« Une affaire de famille », de Kore-eda Hirokazu : L’invention du bonheur

Dans Une affaire de famille, palme d’or à Cannes, Kore-eda Hirokazu filme le bien-être d’une famille pauvre en dehors des normes morales et légales, guettée par un retour à l’ordre. Un film merveilleux et subversif.

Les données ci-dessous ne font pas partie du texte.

(* ===== verification/Timers.v ===== *)
(** * Timekeeping and the local APIC timer

    [timer.rs]: time values and the clocksource and timer-device contracts;
    [arch/x86_64/tsc.rs]: the TSC clocksource; [arch/x86_64/lapic_timer.rs]: calibration,
    periodic and deadline programming of the local APIC timer.

    What [RDTSC] returns is a parameter: a value where the code reads it once, a sequence
    of readings where it reads it in a loop. *)

From stdpp Require Import base numbers list options.
From S2P Require Import Prelude Memory Apic.

Local Open Scope Z_scope.
Local Open Scope rust_scope.

(** ** Contracts ([timer.rs]) *)
Record MonotonicTime := mkTime { as_nanos : Z }.
Definition MonotonicTime_ZERO : MonotonicTime := mkTime 0.
Definition time_saturating_add (t : MonotonicTime) (delta_nanos : Z) : MonotonicTime :=
  mkTime (saturating_add (as_nanos t) delta_nanos).

Record TimerInterval := mkInterval { interval_nanos : Z }.
Definition TimerInterval_new (nanos : Z) : option TimerInterval :=
  if nanos =? 0 then None else Some (mkInterval nanos).

Record TimerDeadline := mkDeadline { deadline_time : MonotonicTime }.

(** [Clocksource]: what time it is when the hardware counter reads [ticks]. *)
Class Clocksource (C E : Type) := { now : C -> Z -> result E MonotonicTime }.

(** [TimerDevice]: programming the next event; the accesses made are added to the history. *)
Class TimerDevice (T E : Type) := {
  set_periodic : T -> TimerInterval -> list Access -> result E unit * list Access;
  set_deadline : T -> TimerDeadline -> list Access -> result E unit * list Access;
  disable : T -> list Access -> result E unit * list Access;
}.

(** ** The TSC clocksource ([tsc.rs]) *)
Definition INVARIANT_TSC_BIT : Z := Z.shiftl 1 8.
Definition CPUID_EXTENDED_MAX : Z := 2147483648.
Definition CPUID_TSC_RATIO : Z := 21.
Definition CPUID_PROCESSOR_FREQ : Z := 22.
Definition CPUID_EXTENDED_FEATURES : Z := 2147483655.

Inductive TscError := TscUnsupported | FrequencyUnavailable | TscFrequencyOverflow | TimeOverflow.

Record TscClocksource := mkTsc { tsc_start_ticks : Z; tsc_frequency : Z }.

Definition ticks_to_nanos (ticks frequency_hz : Z) : option Z :=
  if frequency_hz =? 0 then None else
  let seconds := ticks / frequency_hz in
  let remainder := ticks mod frequency_hz in
  whole_nanos ← checked_mul seconds 1000000000;
  let fractional_nanos := (remainder * 1000000000 / frequency_hz) mod 2 ^ 64 in
  checked_add whole_nanos fractional_nanos.

Section Tsc.
Context `{Hardware}.

Definition eax (r : Z * Z * Z * Z) : Z := r.1.1.1.
Definition ebx (r : Z * Z * Z * Z) : Z := r.1.1.2.
Definition ecx (r : Z * Z * Z * Z) : Z := r.1.2.
Definition edx (r : Z * Z * Z * Z) : Z := r.2.

Definition invariant_tsc_supported : bool :=
  let max_extended := eax (cpuid CPUID_EXTENDED_MAX 0) in
  if max_extended <? CPUID_EXTENDED_FEATURES then false
  else negb (Z.land (edx (cpuid CPUID_EXTENDED_FEATURES 0)) INVARIANT_TSC_BIT =? 0).

(** The second half of [detect_frequency], reached when leaf 15H gives no frequency. *)
Definition nominal_frequency (max_basic : Z) : result TscError Z :=
  if CPUID_PROCESSOR_FREQ <=? max_basic then
    let mhz := eax (cpuid CPUID_PROCESSOR_FREQ 0) in
    if negb (mhz =? 0) then ok_or (checked_mul mhz 1000000) TscFrequencyOverflow
    else Err FrequencyUnavailable
  else Err FrequencyUnavailable.

Definition detect_frequency : result TscError Z :=
  let max_basic := eax (cpuid 0 0) in
  if CPUID_TSC_RATIO <=? max_basic then
    let ratio := cpuid CPUID_TSC_RATIO 0 in
    let denominator := eax ratio in
    let numerator := ebx ratio in
    let crystal_hz := ecx ratio in
    if negb (denominator =? 0) && negb (numerator =? 0) && negb (crystal_hz =? 0) then
      match checked_mul crystal_hz numerator with
      | Some value =>
          let hz := value / denominator in
          if negb (hz =? 0) then Ok hz else nominal_frequency max_basic
      | None => Err TscFrequencyOverflow
      end
    else nominal_frequency max_basic
  else nominal_frequency max_basic.
Definition set_reg (m : machine) (r : reg) (v : Z) : machine :=
  mkMachine (upd_reg (m_regs m) r v) (m_rip m) (m_rflags m) (m_cs m) (m_ss m) (m_mem m).
Definition set_mem (m : machine) (a v : Z) : machine :=
  mkMachine (m_regs m) (m_rip m) (m_rflags m) (m_cs m) (m_ss m) (upd_mem (m_mem m) a v).
Definition set_rip (m : machine) (rip : Z) : machine :=
  mkMachine (m_regs m) rip (m_rflags m) (m_cs m) (m_ss m) (m_mem m).
Definition set_rflags (m : machine) (rflags : Z) : machine :=
  mkMachine (m_regs m) (m_rip m) rflags (m_cs m) (m_ss m) (m_mem m).

Definition load (m : machine) (a : Z) : option Z :=
  if a mod 8 =? 0 then Some (m_mem m a) else None.
Definition store (m : machine) (a v : Z) : option machine :=
  if a mod 8 =? 0 then Some (set_mem m a v) else None.

Definition push_word (m : machine) (v : Z) : option machine :=
  let sp := wrap64 (m_regs m RSP - 8) in store (set_reg m RSP sp) sp v.
Definition pop_word (m : machine) : option (Z * machine) :=
  v ← load m (m_regs m RSP); Some (v, set_reg m RSP (wrap64 (m_regs m RSP + 8))).

(** ** Instructions

    [Call f] is a call of compiled code: [f] gives the machine when it returns, or
    nothing when it never does. *)
Inductive instr :=
| MovRR (d s : reg)
| MovRM (d base : reg) (off : Z)
| MovMR (base : reg) (off : Z) (s : reg)
| Lea (d base : reg) (off : Z)
| Push (r : reg)
| PushM (base : reg) (off : Z)
| Pop (r : reg)
| SubI (r : reg) (imm : Z)
| AndI (r : reg) (imm : Z)
| Call (f : machine -> option machine)
| Jmp (target : Z)
| Ret
| Iretq.
(** What the calling convention promises about a handler that returns: the stack
    pointer is back, the words of its caller above it are kept, and the registers it
    was handed a pointer to are now [s]. *)
Record returned_with (m0 m1 : machine) (s : SavedRegisters) : Prop := mk_returned {
  rw_rsp : m_regs m1 RSP = m_regs m0 RSP;
  rw_slot : m_mem m1 (m_regs m0 RSP) = m_mem m0 (m_regs m0 RSP);
  rw_saved : holds (m_mem m1) (m_regs m0 RDI) (saved_words s);
  rw_frame : forall a, m_regs m0 RSI <= a < m_regs m0 RSI + 40 -> m_mem m1 a = m_mem m0 a;
}.

Definition save_order : list reg := [R15; R14; R13; R12; R11; R10; R9; R8; RDI; RSI; RBP; RBX; RDX; RCX; RAX].
Definition restore_order : list reg := [RAX; RCX; RDX; RBX; RBP; RSI; RDI; R8; R9; R10; R11; R12; R13; R14; R15].

(** The whole CPU state, registers pointwise. *)
Record cpu_is (m : machine) (f : reg -> Z) (rip rflags cs ss : Z) : Prop := mk_cpu_is {
  ci_regs : forall r, m_regs m r = f r;
  ci_rip : m_rip m = rip;
  ci_rflags : m_rflags m = rflags;
  ci_cs : m_cs m = cs;
  ci_ss : m_ss m = ss;
}.

(** The two machines agree but for memory. *)
Definition same_cpu (m m' : machine) : Prop := cpu_is m' (m_regs m) (m_rip m) (m_rflags m) (m_cs m) (m_ss m).

Section Stub.
Context (alu_flags : Z -> Z -> Z).

Lemma iretq_spec m rip cs rflags rsp ss :
  points (m_regs m RSP) 5 -> holds (m_mem m) (m_regs m RSP) [rip; cs; rflags; rsp; ss] ->
  exists mf, iretq m = Some mf /\ m_mem mf = m_mem m /\
    cpu_is mf (upd_reg (m_regs m) RSP rsp) rip rflags (selector cs) (selector ss).
Proof using Type.
  intros Hp Hh. pose proof Hp as (Ha & Hlo & Hhi).
  assert (Hw : forall (i : nat) w, [rip; cs; rflags; rsp; ss] !! i = Some w ->
            forall f, f RSP = m_regs m RSP + 8 * Z.of_nat i ->
            pop_word (mkMachine f (m_rip m) (m_rflags m) (m_cs m) (m_ss m) (m_mem m)) =
              Some (w, mkMachine (upd_reg f RSP (wrap64 (f RSP + 8))) (m_rip m) (m_rflags m) (m_cs m) (m_ss m) (m_mem m))).
  { intros i w Hi f Hf. unfold pop_word, load. cbn [m_regs m_mem]. rewrite Hf, (Hh i w Hi), Z.mul_comm, Z.mod_add, Ha by lia.
    cbn. unfold set_reg. cbn. by rewrite Z.mul_comm. }
  assert (Hn : forall (i : nat) f, (i < 4)%nat -> f RSP = m_regs m RSP + 8 * Z.of_nat i ->
            upd_reg f RSP (wrap64 (f RSP + 8)) RSP = m_regs m RSP + 8 * Z.of_nat (S i)).
  { intros i f Hi Hf. rewrite upd_reg_same, Hf, wrap64_small; lia. }
  unfold iretq. destruct m as [f mrip mfl mcs mss mem]. cbn [m_regs m_rip m_rflags m_cs m_ss m_mem] in *.
  assert (F0 : f RSP = f RSP + 8 * Z.of_nat 0) by lia.
  rewrite (Hw 0%nat rip eq_refl f F0). pose proof (Hn 0%nat f ltac:(lia) F0) as F1. cbn [mbind option_bind].
  rewrite (Hw 1%nat cs eq_refl _ F1). pose proof (Hn 1%nat _ ltac:(lia) F1) as F2. cbn [mbind option_bind].
  rewrite (Hw 2%nat rflags eq_refl _ F2). pose proof (Hn 2%nat _ ltac:(lia) F2) as F3. cbn [mbind option_bind].
  rewrite (Hw 3%nat rsp eq_refl _ F3). pose proof (Hn 3%nat _ ltac:(lia) F3) as F4. cbn [mbind option_bind].
  rewrite (Hw 4%nat ss eq_refl _ F4). cbn [mbind option_bind].
  eexists. split; [done|]. split; [done|]. split; try done.
  intros r. cbn [m_regs]. unfold upd_reg. by case_bool_decide.
Qed.

Definition stub_prologue : list instr :=
  [MovRR RAX RSP; AndI RSP (-16); SubI RSP 16; MovMR RSP 0 RAX; MovRR RDI RAX; Lea RSI RAX 120].

Lemma entry_stub_split hook :
  syscall_entry hook =
    (Push <$> save_order) ++ stub_prologue ++ [Call hook; MovRM RAX RSP 0; MovRR RSP RAX] ++
    (Pop <$> restore_order) ++ [Iretq] /\
  timer_entry hook = syscall_entry hook.
Proof using Type. done. Qed.

Lemma align_down x : 0 <= x < 2 ^ 64 -> Z.land x (wrap64 (-16)) = x - x mod 16.
Proof using Type. intros Hx. change (wrap64 (-16)) with (not_u64 (Z.ones 4)). apply (land_mask x 4); ulia. Qed.

(** The prologue saves the stack pointer below an aligned one. *)
Lemma stub_prologue_spec m sp :
  m_regs m RSP = sp -> points (sp - 32) 24 ->
  exists m0, run alu_flags stub_prologue m = Some m0 /\
    m_regs m0 RDI = sp /\ m_regs m0 RSI = sp + 120 /\
    m_regs m0 RSP = sp - sp mod 16 - 16 /\ m_mem m0 (sp - sp mod 16 - 16) = sp /\
    (forall a, sp <= a -> m_mem m0 a = m_mem m a).
Proof using Type.
  intros Hsp (Ha & Hlo & Hhi). pose proof (Z.mod_pos_bound sp 16 ltac:(lia)) as Hm.
  assert (Hal : (sp - sp mod 16 - 16) mod 8 = 0).
  { pose proof (Z.div_mod sp 16 ltac:(lia)) as Hd.
    replace (_ - 16) with ((2 * (sp / 16) - 2) * 8) by lia. by apply Z.mod_mul. }
  unfold stub_prologue. cbn [run exec is_transfer]. reg_simpl. rewrite Hsp, align_down by lia.
  rewrite wrap64_small by lia. unfold store, addr. reg_simpl. rewrite Z.add_0_r, wrap64_small, Hal by lia.
  reg_simpl. eexists. split; [done|]. reg_simpl. rewrite wrap64_small by lia.
  split_and!; try done.
  - apply upd_mem_same.
  - intros a Hge. apply upd_mem_other. lia.
Qed.

Lemma prologue_called m m1 m0 :
  pushed m m1 (m_regs m <$> save_order) -> points (m_regs m RSP - 152) 24 ->
  run alu_flags stub_prologue m1 = Some m0 -> called_with m m0 /\ m_mem m0 (m_regs m0 RSP) = m_regs m RSP - 120.
Proof using Type.
  intros [Hr Hs Hc Hw Ho] Hp Hrun. cbn in Hs.
  destruct (stub_prologue_spec m1 (m_regs m RSP - 120)) as (m0' & Hrun' & Hdi & Hsi & Hsp & Hsl & Hab);
    [done|by replace (_ - 32) with (m_regs m RSP - 152) by lia|].
  rewrite Hrun in Hrun'. injection Hrun' as <-.
  pose proof (Z.mod_pos_bound (m_regs m RSP - 120) 16 ltac:(lia)) as Hm.
  assert (H8 : (m_regs m RSP - 120) mod 16 <= 8).
  { destruct Hp as (Hal & _). pose proof (Z.div_mod (m_regs m RSP - 120) 16 ltac:(lia)).
    pose proof (Z.div_mod (m_regs m RSP - 152) 8 ltac:(lia)). lia. }
  split; [|by rewrite Hsp]. split; [done|lia| |lia| |].
  - rewrite Hsp. pose proof (Z.div_mod (m_regs m RSP - 120) 16 ltac:(lia)) as Hd.
    replace (_ - 16) with (((m_regs m RSP - 120) / 16 - 1) * 16) by lia. by apply Z.mod_mul.
  - apply (holds_ext (m_mem m1)).
    + intros b [Hb _]. by apply Hab.
    + rewrite Hs in Hw. exact Hw.
  - intros a Ha. rewrite Hab by lia. apply Ho. lia.
Qed.

(** A stub around a handler that returns: the registers are what the handler left,
    everything else comes from the frame. *)
Lemma entry_stub_spec hook m s rip cs rflags rsp ss :
  points (m_regs m RSP - 152) 24 -> holds (m_mem m) (m_regs m RSP) [rip; cs; rflags; rsp; ss] ->
  (forall m0, called_with m m0 -> exists m1, hook m0 = Some m1 /\ returned_with m0 m1 s) ->
  exists mf, run alu_flags (syscall_entry hook) m = Some mf /\
    cpu_is mf (restored s rsp) rip rflags (selector cs) (selector ss).
Proof using Type.
  intros Hp Hframe Hhook. destruct (entry_stub_split hook) as [-> _].
  pose proof Hp as (Hal & Hlo & Hhi).
  destruct (run_pushes alu_flags save_order m) as (m1 & Hpush & P1);
    [by apply (bool_decide_unpack _)|apply (points_in 4 _ _ _ _ Hp); cbn; lia|].
  rewrite run_app, Hpush by done. cbn [mbind option_bind].
  destruct (stub_prologue_spec m1 (m_regs m RSP - 120)) as (m0 & Hrun & _).
  { by rewrite (pd_rsp _ _ _ P1). }
  { by replace (_ - 32) with (m_regs m RSP - 152) by lia. }
  destruct (prologue_called m m1 m0 P1 Hp Hrun) as [Hcall Hslot].
  rewrite run_app, Hrun by done. cbn [mbind option_bind].
  destruct (Hhook m0 Hcall) as (m2 & Hm2 & [Hr2 Hs2 Hsv Hfr]). destruct Hcall as [Hdi Hsi Hal0 Hsp0 _ Hab].
  rewrite run_app by done. cbn [run exec is_transfer]. rewrite Hm2. cbn [mbind option_bind].
  unfold load, addr. rewrite Z.add_0_r, Hr2, wrap64_small by lia.
  assert (m_regs m0 RSP mod 8 = 0) as ->.
  { pose proof (Z.div_mod (m_regs m0 RSP) 16 ltac:(lia)) as Hd.
    replace (m_regs m0 RSP) with (2 * (m_regs m0 RSP / 16) * 8) by lia. by apply Z.mod_mul. }
  rewrite Hs2, Hslot. reg_simpl. set (m3 := set_reg _ RSP _).
  assert (H3 : m_regs m3 RSP = m_regs m RSP - 120) by done.
  destruct (run_pops alu_flags restore_order m3) as (m4 & Hpop & [Hr4 _ Hs4 _ Hm4]);
    [by apply (bool_decide_unpack _)..|rewrite H3; apply (points_in 4 _ _ _ _ Hp); cbn; lia|].
  rewrite run_app, Hpop by done. cbn [mbind option_bind run exec is_transfer].
  rewrite H3 in Hs4, Hr4. cbn in Hs4. change (m_mem m3) with (m_mem m2) in *.
  destruct (iretq_spec m4 rip cs rflags rsp ss) as (mf & -> & Hmem & Hcpu).
  { apply (points_in 19 _ _ _ _ Hp); lia. }
  { rewrite Hm4. replace (m_regs m4 RSP) with (m_regs m RSP) by lia. rewrite Hsi in Hfr.
    apply (holds_ext (m_mem m)); [|done]. cbn. intros b Hb. rewrite Hfr by lia. apply Hab. lia. }
  exists mf. split; [done|]. destruct Hcpu as [Hcr ? ? ? ?]. split; try done. intros r. rewrite Hcr.
  rewrite Hdi in Hsv.
  assert (Hreg : forall i r v, restore_order !! i = Some r -> saved_words s !! i = Some v -> m_regs m4 r = v).
  { intros i r' v Hi Hv. rewrite (Hr4 i r' Hi). by apply Hsv. }
  destruct r; reg_simpl; cbn [restored];
    [apply (Hreg 0%nat)|apply (Hreg 1%nat)|apply (Hreg 2%nat)|apply (Hreg 3%nat)| |apply (Hreg 4%nat)
    |apply (Hreg 5%nat)|apply (Hreg 6%nat)|apply (Hreg 7%nat)|apply (Hreg 8%nat)|apply (Hreg 9%nat)
    |apply (Hreg 10%nat)|apply (Hreg 11%nat)|apply (Hreg 12%nat)|apply (Hreg 13%nat)|apply (Hreg 14%nat)]; done.
Qed.

(** The machine [m'] at the first instruction of a handler, interrupted in [m]. *)
Record delivered (rsp0 : Z) (m m' : machine) : Prop := mk_delivered {
  dl_rsp : m_regs m' RSP = entry_stack rsp0 m - 40;
  dl_regs : forall r, r <> RSP -> m_regs m' r = m_regs m r;
  dl_frame : holds (m_mem m') (m_regs m' RSP) [m_rip m; m_cs m; m_rflags m; m_regs m RSP; m_ss m];
  dl_other : forall a, a < m_regs m' RSP \/ entry_stack rsp0 m <= a -> m_mem m' a = m_mem m a;
}.

Lemma deliver_spec rsp0 kernel_cs handler m :
  points (entry_stack rsp0 m - 40) 5 ->
  exists m', deliver rsp0 kernel_cs handler m = Some m' /\ delivered rsp0 m m' /\ m_rip m' = handler.
Proof using Type.
  intros Hp. unfold deliver.
  destruct (push_words_spec [m_ss m; m_regs m RSP; m_rflags m; m_cs m; m_rip m]
              (set_reg m RSP (entry_stack rsp0 m))) as (m' & -> & [Hr Hs Hc Hw Ho]); [by reg_simpl|].
  cbn [mbind option_bind]. eexists. split; [done|]. split; [|done].
  cbn [length] in Hs. split; reg_simpl.
  - rewrite Hs. by reg_simpl.
  - intros r Hne. rewrite Hr by done. reg_simpl. by apply upd_reg_other.
  - exact Hw.
  - intros a Ha. rewrite Ho; [done|]. reg_simpl. exact Ha.
Qed.

Lemma delivered_words rsp0 m m' : delivered rsp0 m m' -> saved_of (m_regs m') = saved_of (m_regs m).
Proof using Type. intros [_ Hr _ _]. unfold saved_of. by rewrite !Hr. Qed.

(** Delivery and stub together. *)
Lemma interrupt_returns rsp0 kernel_cs handler hook m m' s :
  points (entry_stack rsp0 m - 192) 24 -> deliver rsp0 kernel_cs handler m = Some m' ->
  (forall m0, called_with m' m0 -> exists m1, hook m0 = Some m1 /\ returned_with m0 m1 s) ->
  exists mf, run alu_flags (syscall_entry hook) m' = Some mf /\
    cpu_is mf (restored s (m_regs m RSP)) (m_rip m) (m_rflags m) (selector (m_cs m)) (selector (m_ss m)).
Proof using Type.
  intros Hp Hd Hh.
  destruct (deliver_spec rsp0 kernel_cs handler m) as (m'' & Hd' & [Hsp _ Hf _] & _).
  { apply (points_in 19 _ _ _ _ Hp); lia. }
  rewrite Hd in Hd'. injection Hd' as <-.
  apply entry_stub_spec; [rewrite Hsp; apply (points_in 0 _ _ _ _ Hp); lia|done|done].
Qed.
End Stub.

Definition is_selector (x : Z) : Prop := 0 <= x < 2 ^ 16.

Lemma selector_id x : is_selector x -> selector x = x.
Proof. intros. by apply Z.mod_small. Qed.

(** The frame the handler finds, as [InterruptReturnFrame::from_raw] reads it. *)
Definition frame_at (mem : Z -> Z) (raw : Z) : InterruptReturnFrame :=
  mkReturnFrame raw (fun i => mem (raw + 8 * Z.of_nat i)).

Christophe Kantcheff  • 11 décembre 2018 abonné·es
« Une affaire de famille », de Kore-eda Hirokazu : L’invention du bonheur
photo : Un film où la famille est élective, et l’immoralité pas là où on l’attend.
© le pacte distribution

Dans Une affaire de famille, il y a d’abord un lieu : une petite maison de bric et de broc, qui tient encore debout grâce à l’esprit de résistance de sa propriétaire, une vieille dame, Hatsue (Kiki Kilin), contre la spéculation immobilière. La maison est isolée, cernée par un vaste ensemble d’immeubles récents qui la surplombent. L’un des derniers films de Kore-eda Hirokazu, Après la tempête (2016), se déroulait dans le décor impersonnel de résidences HLM, dont l’influence diffuse n’inclinait pas à s’émanciper du morne quotidien.